--- DATASET ---
(* ===== verification/SharedDict.v ===== *)
(** * fff-poc/src/dict/shared_dictionary_context.rs: dictionaries shared by chunks

    The writer's pool of dictionaries: columns add values and get indices; before
    the file is finished similar dictionaries are merged, so that their common
    values are stored once; finishing encodes each dictionary as one chunk, or as
    a common and an own chunk. *)

From S2P Require Import Prelude Arrow EncUnit Dict Float64 Sketch Common Footer Options Chunks.
From S2P Require Import Encoders Writer.

Definition MERGE_THRESHOLD : f64 := f64_lit 1 100.
Definition OVERLAP_THRESHOLD : f64 := f64_lit 99 100.
Definition INTERSECTION_LEN_THRESHOLD : f64 := f64_of_int 1024.

Record SharedDictionaryContext := mkContext {
  dictionaries : list Dict.Dictionary;
  encoding_unit_size : Z;
  ctx_column_chunk_size : Z;
  ctx_is_multi_col_sharing : bool;
  merge_result : list (option (Z * Z));
  ctx_compression_type : CompressionType;
}.

Definition SharedDictionaryContext_default : SharedDictionaryContext :=
  mkContext [] DEFAULT_ENCODING_UNIT_LEN DEFAULT_IOUNIT_SIZE false [] Uncompressed.

Definition SharedDictionaryContext_new (encoding_unit_size column_chunk_size : Z)
    (is_multi_col_sharing : bool) (ct : CompressionType) : SharedDictionaryContext :=
  mkContext [] encoding_unit_size column_chunk_size is_multi_col_sharing [] ct.

Definition set_dictionaries (c : SharedDictionaryContext) (ds : list Dict.Dictionary)
  : SharedDictionaryContext :=
  mkContext ds (encoding_unit_size c) (ctx_column_chunk_size c) (ctx_is_multi_col_sharing c)
    (merge_result c) (ctx_compression_type c).

(** The dictionaries and the merge result, while merging. *)
Abbreviation MergeState := (list Dict.Dictionary * list (option (Z * Z)))%type.

Section Context_.
(** The hash of strings, and the coefficients of the sketches. *)
Context (string_hash : string → Z) (coeffs : list (Z * Z)).

(** [self.dictionaries.push(..); self.dictionaries.len() as u32 - 1] *)
Definition push_dictionary (c : SharedDictionaryContext) (d : Dict.Dictionary)
  : outcome (Z * SharedDictionaryContext) :=
  let ds := dictionaries c ++ [d] in
  let! id := usub (wrap 32 (len ds)) 1 in
  Ok (id, set_dictionaries c ds).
---
▶ [WHAT YOU ARE ASKED TO DO]
Pick out each line above that includes "list" and show it.

▶ [REPLY]
  dictionaries : list Dict.Dictionary;
  merge_result : list (option (Z * Z));
Definition set_dictionaries (c : SharedDictionaryContext) (ds : list Dict.Dictionary)
Abbreviation MergeState := (list Dict.Dictionary * list (option (Z * Z)))%type.
Context (string_hash : string → Z) (coeffs : list (Z * Z)).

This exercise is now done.